When a regular node boots, the provisioning system sets it up using a copy of that software image. Once the node is fully booted, BCM can also re-synchronize the node filesystem from the image without requiring a reboot. Software images can also be locked to prevent nodes from picking them up until the image is unlocked.

14. Why Cloning Software Images Is Best Practice

NVIDIA explicitly recommends cloning images before making larger changes. Reasons:

  • safer testing
  • controlled rollout
  • rolling-update strategy
  • easier rollback if problems appear

A careful administrator typically clones a known-good image before modifying it. This is especially important in production clusters where changing the active image directly increases risk. ([NVIDIA Docs][1])
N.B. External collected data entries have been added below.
(* ===== verification/FsMemTree.v ===== *)
(** * The tree of the in-memory backend

    [tree] is the shape fs_mem.c relies on: one root, every other node the
    child of the directory its [parent] points to, no node listed twice, no
    cycle. Every operation of the vtable keeps it, so no path operation ever
    follows a pointer to a freed node, and the ancestor walk of [mem_rename]
    ends. *)

From S2P Require Import Prelude Types Resolve FsIface FsRooted FsMem.
Import Resolve FsMem FsRooted.

Local Open Scope Z_scope.

Module FsMemTree.

Local Abbreviation heap := (gmap nid mnode).

(** [n] is in the heap and its chain of parents is finite. *)
Inductive reach (h : heap) : nid → Prop :=
  | reach_intro n nd :
     h !! n = Some nd → (∀ p, m_parent nd = Some p → reach h p) → reach h n.

Record tree (root : nid) (h : heap) : Prop := mk_tree {
  tr_root : ∃ nd, h !! root = Some nd ∧ is_dir (m_mode nd) = true ∧ m_parent nd = None;
  tr_child p pn c :
    h !! p = Some pn → c ∈ m_children pn → ∃ cn, h !! c = Some cn ∧ m_parent cn = Some p;
  tr_parent n nd :
    h !! n = Some nd → n ≠ root →
    ∃ p pn, m_parent nd = Some p ∧ h !! p = Some pn ∧ n ∈ m_children pn;
  tr_nodup p pn : h !! p = Some pn → NoDup (m_children pn);
  tr_files n nd : h !! n = Some nd → is_dir (m_mode nd) = false → m_children nd = [];
  tr_reach n : is_Some (h !! n) → reach h n
}.

Definition mem_ok (x : mctx) : Prop :=
  tree (x_root x) (x_heap x) ∧ ∀ n, is_Some (x_heap x !! n) → (n < x_fresh x)%positive.

(** ** Updates that keep the shape *)

(** A node changed in its data, times or permissions. *)
Definition same_shape (nd nd' : mnode) : Prop :=
  m_children nd' = m_children nd ∧ m_parent nd' = m_parent nd ∧
  is_dir (m_mode nd') = is_dir (m_mode nd).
15. Updating Software Images

General principle

Software images can be changed with regular Linux tools and commands. NVIDIA documents image modification through chroot-based workflows.

Examples from the BCM manual

For RHEL and derivatives:

  • `chroot /cm/images/default-image`
  • `yum update`

For SLES:

  • `chroot /cm/images/default-image`
  • `zypper up` *

For Ubuntu:

  • `cm-chroot-sw-img /cm/images/default-image`
  • `apt update; apt upgrade`

For non-packaged software, NVIDIA also documents direct placement into the image and chroot-based installation. When appropriate, NVIDIA recommends organizing shared software content under:

  • `/cm/shared/apps`
  • `/cm/shared/docs`
  • `/cm/shared/examples`
  • `/cm/shared/licenses`
  • `/cm/shared/modulefiles`

16. Updating Running Nodes from the Software Image

CMSH

BCM uses `imageupdate` to synchronize a running node from its image. NVIDIA’s documented example:

  • `imageupdate -n node001`

By default, this is a dry run. BCM tells you to review the result with `synclog`, then rerun with:

  • `imageupdate -n node001 -w`

The `-w` switch performs the actual write.

Base View

Base View provides an Update Node action for the same operation.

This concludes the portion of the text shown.